If I were a loud and out there, open kind of dunk, I’d almost consider that a step in the right direction. Even as I am not currently drinking, I still hide. Fighting my natural inclination to conceal myself will be a lifelong battle.

“We all cut close,
sunburn sideburns,
crackle crackle flake.
We all want more.”

Addiction is thirst. Literal. Figurative. Physical. Spiritual.  We all long for something. We all find things to fill these caverns.  I constantly long for more: more closeness, more peace, more structure, more freedom, more time, more contentedness, more direction, more joy.
I think a certain discontentedness with life is healthy, because discontent foments change. An inability to accept yourself or your circumstances though, that’s torment.
I will always want more. Sometimes I fill this longing with an assortment of less than healthy things; other days it drives me closer to prayer and God and people and what is good.
Some days I do better than others.

“We all want more.”



  1. May your heart and mind dwell in moments of peace. Perhaps mindful breaths will be a useful tool in changing the channel.

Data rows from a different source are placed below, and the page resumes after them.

(** * MistralOCR: the ingestion and OCR-result reconstruction pipeline

    A shallow embedding of the core of [main.py]
    ([replace_images_in_markdown], [create_output_directory],
    [save_ocr_results], [is_image_file], [convert_image_to_pdf],
    [process_file], [process_pdf]) and the properties its specification
    states about them.

    Conventions of the embedding.
    - A Python [str] and a Python [bytes] are both a [string]: a sequence of
      8-bit characters.  A [str] stands for its UTF-8 encoding; substring
      search and replacement on UTF-8 text coincide with the ones on code
      points, and [str.lower] is modelled on the ASCII letters (no supported
      extension is reachable from a non-ASCII letter by lowering its case).
    - [os.path] is [posixpath].
    - The file system, the clock and the log of effects are the [World] that
      every effectful function threads; an exception ends a computation and
      leaves the world as it was when it was raised.
    - What third-party code computes (base64 decoding, PIL's image
      identification, img2pdf, the remote OCR service) is an [Externals]
      instance, over which every statement is universally quantified. *)

From Stdlib Require Import ZArith NArith Ascii String List Bool Lia DecimalString.
From stdpp Require Import base option list gmap sets strings.

Local Open Scope Z_scope.

(** ** Python strings *)

Module PyStr.

(** The line feed, [\n]. *)
Definition LF : string := String (ascii_of_nat 10) "".

(** [len(s)] *)
Definition len (s : string) : Z := Z.of_nat (String.length s).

    1. Thank you. I appreciate you taking the time to stop by 🙂

  2. tony brouhard · · Reply

    you are very brave to share yourself

  3. Tom Ladlaw · · Reply

    My keyboard screwed up the last post. Thanks for sharing, Elly. I have had many of the same feelings in my own alcohol struggles. Your openness and elegance of writing are a great start on a new and rewarding life.